To tackle this issue, scientists from the University of Oxford’s Department of Chemistry have engineered a miniaturized power source, drawing inspiration from the electrical generation mechanism employed by electric eels. This innovative device relies on internal ion gradients to generate energy.
The soft power source is crafted by depositing a sequence of five nanolitre-sized droplets of a conductive hydrogel—a three-dimensional network of polymer chains rich in absorbed water. Each droplet features a distinct composition, creating a salt concentration gradient along the chain. Lipid bilayers separate the droplets, providing structural support while preventing ion flow between them.

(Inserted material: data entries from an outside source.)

(** A requirement the intersection leaves unmet is unmet by one of the two. *)
Lemma intersect_unmet (a b c : RunnerCapabilities) (r : RunnerRequirements) m :
  intersect_runner_capabilities a b = Ok c → unmet c r m →
  ∃ m', unmet (without_selectors a) r m' ∨ unmet (without_selectors b) r m'.
Proof.
  intros (Hva & Hvb & _ & Hp & ->)%intersect_Ok Hu.
  apply cap_validate_Ok in Hva as [Hsa Hja], Hvb as [Hsb Hjb].
  destruct (ord_min_spec (maximum_isolation (cap_sandbox a)) (maximum_isolation (cap_sandbox b)))
    as (_ & _ & Hm).
  destruct a as [????????? fa ea], b as [????????? fb eb]; simpl in *.
  destruct Hu as [H|H|l Hl Hn|Hg Hn|os Ho Hn|ar Ho Hn|H|H|H|H|H|H|f Hf Hn|f Hf Hn|f Hf Hn|p Hf Hn];
    simpl in *.
  1: done.
  1: eexists; left; by eapply unmet_requirements_schema.
  1: eexists; left; by eapply unmet_label.
  1: eexists; left; by eapply unmet_group.
  1: eexists; left; by eapply unmet_operating_system.
  1: eexists; left; by eapply unmet_architecture.
  1: lia.
  1-4: apply Z.min_lt_iff in H as [H|H]; eexists; [left|right]; eauto with automata.
  1: destruct Hm as [Hm|Hm]; rewrite Hm in H; eexists; [left|right]; eauto with automata.
  all: rewrite elem_of_bset_intersection in Hn.
  1: destruct (bset_contains (sandbox_features cap_sandbox) f) eqn:E.
  3: destruct (bset_contains cap_containers f) eqn:E.
  5: destruct (bset_contains fa f) eqn:E.
  7: destruct (bset_contains ea p) eqn:E.
  all: rewrite <- ?not_true_iff_false, bset_contains_spec in E.
  all: eexists; (left; by eauto with automata) || (right; eauto with automata).
Qed.

(** ** Properties *)

(** A scheduling snapshot is accepted exactly when no attempt, runner or
    session identity repeats, and it then holds the given slices. *)
Lemma snapshot_accepts_exactly_duplicate_free (cs : Slice RunnableCandidate)
    (rs : Slice EffectiveRunner) :
  match scheduling_input_new cs rs with
  | Ok i => i = MkSchedulingInput cs rs ∧ duplicate_free (slice_items cs) (slice_items rs)
  | Err _ => ¬ duplicate_free (slice_items cs) (slice_items rs)
  end.
Proof.
  pose proof (scheduling_input_new_Ok cs rs) as H.
  destruct (scheduling_input_new cs rs) as [i|e]; [by apply H|].
  intros Hd. by discriminate (proj2 (H (MkSchedulingInput cs rs)) (conj eq_refl Hd)).
Qed.

(** C34: when the deterministic policy places, the placement names a candidate
    and a runner of the snapshot, the runner meets every requirement of the
    candidate and the slot is free; no usable pair has an earlier candidate in
    (queue time, attempt) order, no usable runner of that candidate has a
    smaller identity, and no free slot of that runner has a smaller ordinal. *)
Theorem placement_is_first_usable (s : DeterministicScheduler) (i : SchedulingInput)
    (p : Placement) :
  decide_placement s i = Place p →
  ∃ c r slot, c ∈ candidates_of i ∧ r ∈ runners_of i ∧ slot ∈ available_slots r ∧
    compatible c r ∧ p = placement_of c r slot ∧
    (∀ c' r', c' ∈ candidates_of i → r' ∈ runners_of i → usable c' r' →
       le (candidate_key c) (candidate_key c')) ∧
    (∀ r', r' ∈ runners_of i → usable c r' → runner_key r <= runner_key r') ∧
    (∀ slot', slot' ∈ available_slots r → le slot slot').
Proof.
  intros Hp. destruct (decide (candidates_of i = [])) as [E|Hc].
  { unfold candidates_of in E. unfold decide_placement, deterministic_scheduler in Hp.
    unfold slice_is_empty in Hp. by rewrite E in Hp. }
  destruct (decide (runners_of i = [])) as [E|Hr].
  { unfold runners_of in E. unfold decide_placement, deterministic_scheduler in Hp.
    unfold slice_is_empty in Hp. rewrite E in Hp. by destruct (slice_items _). }
  pose proof (decide_ok s i Hc Hr) as H. rewrite Hp in H.
  destruct H as (cs1 & c & cs2 & rs1 & r & rs2 & slot & Ec & Er & -> & Hcr & Hf & H1 & H2).
  apply bset_first_Some in Hf as [Hs Hmin]. exists c, r, slot.
  split; [apply (elem_of_sort_by_key candidate_key); fold (queue_order i); rewrite Ec; set_solver|].
  split; [apply (elem_of_sort_by_key runner_key); fold (runner_order i); rewrite Er; set_solver|].
  do 3 (split; [done|]). split; [|split; [|done]].
  - intros c' r' Hc' Hr' Hu. eapply (sorted_prefix_le candidate_key); [exact Ec|done|].
    intros Hin. apply (H2 c' r'); [done| |done]. by apply (elem_of_sort_by_key runner_key).
  - intros r' Hr' Hu.
    cut (le (runner_key r) (runner_key r')); [unfold le; simpl; by rewrite Z.compare_gt_iff; lia|].
    eapply (sorted_prefix_le runner_key); [exact Er|done|]. intros Hin. by apply (H1 r').
Qed.

(** When the deterministic policy declines, no pair of the snapshot is
    usable. The diagnosis names the empty side of the snapshot, or gives every
    candidate, in queue order, a reason: the non-empty list of exactly the
    compatible runners (all busy), or every runner with its complete mismatches. *)
Lemma declines_are_explained (s : DeterministicScheduler) (i : SchedulingInput)
    (d : PlacementDecline) :
  decide_placement s i = Decline d →
  (∀ c r, c ∈ candidates_of i → r ∈ runners_of i → ¬ usable c r) ∧
  match d with
  | NoRunnableCandidates => candidates_of i = []
  | NoEffectiveRunners => candidates_of i ≠ [] ∧ runners_of i = []
  | Candidates ds => Forall2 (decline_explains (runner_order i)) (queue_order i) ds
  end.
Proof.
  intros Hp. destruct (decide (candidates_of i = [])) as [E|Hc].
  { rewrite E. split; [set_solver|]. unfold candidates_of in E. revert Hp.
    unfold decide_placement, deterministic_scheduler, slice_is_empty. rewrite E.
    by intros [= <-]. }
  destruct (decide (runners_of i = [])) as [E|Hr].
  { rewrite E. split; [set_solver|]. unfold candidates_of, runners_of in *. revert Hp.
    unfold decide_placement, deterministic_scheduler, slice_is_empty. rewrite E.
    destruct (slice_items (input_candidates i)); [done|]. by intros [= <-]. }
  pose proof (decide_ok s i Hc Hr) as H. rewrite Hp in H.
  destruct d as [| |ds]; [done..|]. destruct H as (out & -> & Hout & Hu). split; [|done].
  intros c r Hc' Hr'. apply Hu; by apply elem_of_sort_by_key.
Qed.

(** The decision depends on the records of the snapshot, not on the order
    or the addresses of the slices they were borrowed from. *)
Lemma decision_ignores_slice_order (s : DeterministicScheduler)
    (cs cs' : Slice RunnableCandidate) (rs rs' : Slice EffectiveRunner)
    (i i' : SchedulingInput) :
  scheduling_input_new cs rs = Ok i → scheduling_input_new cs' rs' = Ok i' →
  slice_items cs ≡ₚ slice_items cs' → slice_items rs ≡ₚ slice_items rs' →
  decide_placement s i = decide_placement s i'.
Proof.
  intros [-> [Ha Hr _]]%scheduling_input_new_Ok [-> _]%scheduling_input_new_Ok Pc Pr.
  unfold decide_placement, deterministic_scheduler, slice_is_empty. simpl.
  destruct (slice_items cs) as [|c l] eqn:E1, (slice_items cs') as [|c' l'] eqn:E1';
    [done|by apply Permutation_nil_cons in Pc|symmetry in Pc; by apply Permutation_nil_cons in Pc|].
  destruct (slice_items rs) as [|r k] eqn:E2, (slice_items rs') as [|r' k'] eqn:E2';
    [done|by apply Permutation_nil_cons in Pr|symmetry in Pr; by apply Permutation_nil_cons in Pr|].
  apply decide_loop_deref; simpl; try (intros x; by rewrite elem_of_sort_by_key).
  - rewrite !sort_by_key_fmap, !deref_iter, E2, E2'. apply sort_by_key_unique; [|done].
    intros x y Hx Hy. by apply (NoDup_fmap_inj runner_key (r :: k)).
  - rewrite !sort_by_key_fmap, !deref_iter, E1, E1'. apply sort_by_key_unique; [|done].
    intros x y Hx Hy [= _ Hid]. by apply (NoDup_fmap_inj candidate_attempt_id (c :: l)).
Qed.

(** The placement factory accepts exactly a candidate and a runner that
    are elements of the snapshot's own slices (not equal copies elsewhere), a
    slot the runner has free, and requirements the runner meets. *)
Lemma place_accepts_exactly (i : SchedulingInput) (c : Ref RunnableCandidate)
    (r : Ref EffectiveRunner) (slot : RunnerSlot) :
  match place i c r slot with
  | Ok p => p = placement_of (deref c) (deref r) slot ∧
      addr c ∈ addr <$> iter (input_candidates i) ∧ addr r ∈ addr <$> iter (input_runners i) ∧
      slot ∈ available_slots (deref r) ∧ compatible (deref c) (deref r)
  | Err ForeignCandidate => addr c ∉ addr <$> iter (input_candidates i)
  | Err ForeignRunner => addr r ∉ addr <$> iter (input_runners i)
  | Err UnavailableSlot => ¬ slot ∈ available_slots (deref r)
  | Err IncompatibleRunner => ¬ compatible (deref c) (deref r)
  end.
Proof.
  assert (Hptr : ∀ A (l : list (Ref A)) (x : Ref A),
    existsb (λ member, ptr_eq member x) l = true ↔ addr x ∈ addr <$> l).
  { intros A l x. rewrite existsb_exists, list_elem_of_fmap. unfold ptr_eq.
    setoid_rewrite list_elem_of_In. setoid_rewrite Z.eqb_eq. naive_solver. }
  unfold place.
  destruct (existsb _ (iter (input_candidates i))) eqn:E1; simpl;
    [apply Hptr in E1|intros H%Hptr; congruence].
  destruct (existsb _ (iter (input_runners i))) eqn:E2; simpl;
    [apply Hptr in E2|intros H%Hptr; congruence].
  destruct (bset_contains _ slot) eqn:E3; simpl;
    [apply bset_contains_spec in E3|intros H%bset_contains_spec; congruence].
  destruct (is_ok _) eqn:E4; simpl;
    [apply is_ok_satisfies in E4; auto 6|].
  unfold compatible, candidate_requirements. intros H%is_ok_satisfies. congruence.
Qed.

Activation of the power source involves cooling the structure to 4°C and modifying the surrounding medium. This action disrupts the lipid bilayers, causing the droplets to merge into a continuous hydrogel. This arrangement permits ions to traverse the conductive hydrogel, moving from the high-salt droplets at either end to the low-salt droplet in the middle. By connecting the terminal droplets to electrodes, the energy generated from the ion gradients is converted into electricity, empowering the hydrogel structure to function as a power source for external components.
In experiments, the activated droplet power source consistently produced a current that endured for over 30 minutes, with a peak output power of approximately 65 nanowatts (nW) for a unit comprising 50 nanolitre droplets. Furthermore, these devices maintained a similar current output even after a 36-hour storage period.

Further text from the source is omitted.